Starspace for NLP #nlproc
Our recent addition to the NLP R universe is called R package ruimtehol which is open sourced at https://github.com/bnosac/ruimtehol This R package is a wrapper around Starspace which provides a neural embedding model for doing the following on text:
- Text classification
- Learning word, sentence or document level embeddings
- Finding sentence or document similarity
- Ranking web documents
- Content-based recommendation (e.g. recommend text/music based on the content)
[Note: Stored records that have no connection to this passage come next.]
(** The world after one more call to the ontology. *)
Definition called (w : world) (c : ont_call) : world :=
  mkWorld (w_heap w) (w_log w) (w_calls w ++ [c]).

(** [ontology.isa(ns1, id1, ns2, id2)] *)
Definition call_isa (ontology : Ontology) (ns1 id1 ns2 id2 : pyval) : M bool :=
  fun w => (Ok (ont_isa ontology ns1 id1 ns2 id2),
            called w (IsaCall ns1 id1 ns2 id2)).

(** [ontology.is_opposite(ns1, id1, ns2, id2)] *)
Definition call_is_opposite (ontology : Ontology) (ns1 id1 ns2 id2 : pyval) : M bool :=
  fun w => (Ok (ont_is_opposite ontology ns1 id1 ns2 id2),
            called w (IsOppositeCall ns1 id1 ns2 id2)).

(* ===================================================================== *)
(** ** Ontology relations *)
(* ===================================================================== *)

Open Scope M_scope.

(** [Concept.isa] *)
Definition isa (self other : Concept) (ontology : Ontology) : M bool :=
  g1 <- reading (fun h => get_grounding h self None) ;;
  let '(self_ns, self_id) := g1 in
  g2 <- reading (fun h => get_grounding h other None) ;;
  let '(other_ns, other_id) := g2 in
  if negb (forallb truthy [self_ns; self_id; other_ns; other_id]) then ret false
  else call_isa ontology self_ns self_id other_ns other_id.

(** [Concept.is_opposite] *)
Definition is_opposite (self other : Concept) (ontology : Ontology) : M bool :=
  g1 <- reading (fun h => get_grounding h self None) ;;
  let '(self_ns, self_id) := g1 in
  g2 <- reading (fun h => get_grounding h other None) ;;
  let '(other_ns, other_id) := g2 in
  if negb (forallb truthy [self_ns; self_id; other_ns; other_id]) then ret false
  else call_is_opposite ontology self_ns self_id other_ns other_id.

(** [Concept.refinement_of] *)
Definition refinement_of (self other : Concept) (ontology : Ontology)
           (entities_refined : bool) : M bool :=
  if negb (cls self =? cls other)%string then ret false
  else if entities_refined then ret true
  else
    m <- reading (fun h => entity_matches h self other) ;;
    if m then ret true
    else
      r <- isa self other ontology ;;
      if r then ret true else ret false.

(* ===================================================================== *)
(** ** Serialisation *)
(* ===================================================================== *)

(** The record [to_json] builds and [_from_json] reads: the two fields,
    each possibly absent ([json_dict.get] then gives its default). *)
Record json : Type := mkJson {
  j_name : option string;
  j_db_refs : option ref
}.

(** [Concept.__init__]: [db_refs if db_refs else {}]. *)
Definition Concept_init (name : string) (db_refs : option ref) : M Concept :=
  match db_refs with
  | Some r =>
      d <- reading (fun h => Ok (deref h r)) ;;
      match d with
      | _ :: _ => ret (mkConcept "Concept" name r)
      | [] => r' <- alloc [] ;; ret (mkConcept "Concept" name r')
      end
  | None => r' <- alloc [] ;; ret (mkConcept "Concept" name r')
  end.

(** [Concept.to_json] *)
Definition to_json (self : Concept) : M json :=
  ret (mkJson (Some (name self)) (Some (db_refs self))).

(** The loop [for key, val in db_refs.items()] of [_from_json]. *)
Fixpoint fix_items (db_refs : ref) (items : list (string * pyval)) : M unit :=
  match items with
  | [] => ret tt
  | (key, val) :: rest =>
      (if is_list val then
         l <- reading (fun _ => (vs <- iterate val ;; omap tuple vs)%outcome) ;;
         setitem db_refs key (PyList l)
       else ret tt) ;;;
      fix_items db_refs rest
  end.

(** [Concept._from_json] *)
Definition _from_json (json_dict : json) : M (option Concept) :=
  let name := j_name json_dict in
  db_refs <- match j_db_refs json_dict with
             | Some r => ret r
             | None => alloc []
             end ;;
  match name with
  | None | Some EmptyString =>
      logger_error "Concept missing name." ;;;
      ret None
  | Some name =>
      items <- reading (fun h => Ok (deref h db_refs)) ;;
      fix_items db_refs items ;;;
      concept <- Concept_init name (Some db_refs) ;;
      ret (Some concept)
  end.

Close Scope M_scope.

(* ===================================================================== *)
(** ** Reading a [repr] back *)
(* ===================================================================== *)

(** The two characters [repr] may put around a string. *)
Definition is_quote (q : ascii) : Prop := q = squote \/ q = dquote.

(** The value of a hexadecimal digit. *)
Definition hex_value (c : ascii) : nat :=
  let n := nat_of_ascii c in
  if (n <? 58)%nat then n - 48 else n - 87.

(** Reads the text [repr] wrote for one character inside the quotes
    [quote]: the character and the rest of the text. *)
Definition decode_char (quote : ascii) (s : string) : option (ascii * string) :=
  match s with
  | EmptyString => None
  | String c rest =>
      if Ascii.eqb c backslash then
        match rest with
        | EmptyString => None
        | String e rest' =>
            if Ascii.eqb e quote || Ascii.eqb e backslash then Some (e, rest')
            else if Ascii.eqb e "t" then Some (ascii_of_nat 9, rest')
            else if Ascii.eqb e "n" then Some (ascii_of_nat 10, rest')
            else if Ascii.eqb e "r" then Some (ascii_of_nat 13, rest')
            else
              match rest' with
              | String h1 (String h2 rest'') =>
                  Some (ascii_of_nat (16 * hex_value h1 + hex_value h2), rest'')
              | _ => None
              end
        end
      else Some (c, rest)
  end.

(* ===================================================================== *)
(** ** The effect of [_from_json] on a dictionary *)
(* ===================================================================== *)

(** [[tuple(v) for v in l]] when no element raises. *)
Definition tuples_of (l : list pyval) : list pyval :=
  match omap tuple l with
  | Ok l' => l'
  | Raise _ => l
  end.

(** What the loop of [_from_json] leaves under a key. *)
Definition fix_value (v : pyval) : pyval :=
  match v with
  | PyList l => PyList (tuples_of l)
  | _ => v
  end.

Definition fix_entry (kv : string * pyval) : string * pyval :=
  (fst kv, fix_value (snd kv)).

Definition is_tuple (v : pyval) : bool :=
  match v with
  | PyTuple _ => true
  | _ => false
  end.

(** [iter(v)] does not raise. *)
Definition is_iterable (v : pyval) : bool :=
  match v with
  | PyStr _ | PyList _ | PyTuple _ => true
  | PyNone | PyFloat _ _ => false
  end.

(** An ordered pair. *)
Definition is_pair (v : pyval) : bool :=
  match v with
  | PyTuple [_; _] => true
  | _ => false
  end.

(** A [db_refs] value that is a scalar string or a sequence of pairs. *)
Definition scalar_or_pairs (v : pyval) : bool :=
  match v with
  | PyStr _ => true
  | PyList l | PyTuple l => forallb is_pair l
  | PyNone | PyFloat _ _ => false
  end.

(** The list-valued entries of a dictionary. *)
Definition list_entry (d : dict) (k : string) (l : list pyval) : Prop :=
  In (k, PyList l) d.

(** [from_record(to_record(c))] *)
Definition round_trip (c : Concept) : M (option Concept) :=
  bind (to_json c) _from_json.

(* ===================================================================== *)
(** ** Scored candidates *)
(* ===================================================================== *)

(** A scored candidate [(identifier, score)]. *)
Record scored : Type := mkScored {
  s_id : string;
  s_text : string;
  s_score : Q
}.

Definition score_key (p : scored) : pyval := PyFloat (s_text p) (s_score p).

Definition scored_pair (p : scored) : pyval := PyTuple [PyStr (s_id p); score_key p].

Definition keyed (p : scored) : pyval * pyval := (score_key p, scored_pair p).

(** The score of [a] is below that of [b]. *)
Definition lower (a b : scored) : bool := negb (Qle_bool (s_score b) (s_score a)).

Fixpoint insert_scored (x : scored) (l : list scored) : list scored :=
  match l with
  | [] => [x]
  | y :: l' => if lower y x then y :: insert_scored x l' else x :: y :: l'
  end.

Definition sort_scored (l : list scored) : list scored :=
  fold_right insert_scored [] l.

(** The best candidate so far, and one more: only a higher score
    replaces it. *)
Definition better (best : option scored) (p : scored) : option scored :=
  match best with
  | None => Some p
  | Some b => if lower b p then Some p else Some b
  end.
- Collaborative filtering based recommendation (e.g. recommend text/music based on interest)
- Identification of entity relationships
If you are an R user and are interested in NLP techniques. Feel free to test out the framework and provide feedback at https://github.com/bnosac/ruimtehol/issues. The package is not on CRAN yet, but can be installed easily with the command devtools::install_github("bnosac/ruimtehol", build_vignettes = TRUE).
Below is an example how the package can be used for multi-label classification on questions asked in Belgian parliament. Each question in parliament was labelled with several of one of the 1785 categories.
library(ruimtehol)
data(dekamer, package = "ruimtehol")
## Each question in parliament was labelled with more than 1 category. There are 1785 categories in this dataset
dekamer$question_themes <- strsplit(dekamer$question_theme, " +\\| +")
## Plain text of the question in parliament
dekamer$text <- strsplit(dekamer$question, "\\W")
dekamer$text <- sapply(dekamer$text, FUN=function(x) paste(x, collapse = " "))
dekamer$text <- tolower(dekamer$text)
## Build starspace model
model <- embed_tagspace(x = dekamer$text,
y = dekamer$question_themes,
dim = 50,
ngram = 3, loss = "hinge", similarity = "cosine", adagrad = TRUE,
early_stopping = 0.8, minCount = 2,
thread = 4)
## Get embeddings of the dictionary of words as well as the categories
embedding_words <- as.matrix(model, type = "words")
embedding_labels <- as.matrix(model, type = "label")
## Find closest labels / predict
embedding_combination <- starspace_embedding(model, "federale politie patrouille", type = "document")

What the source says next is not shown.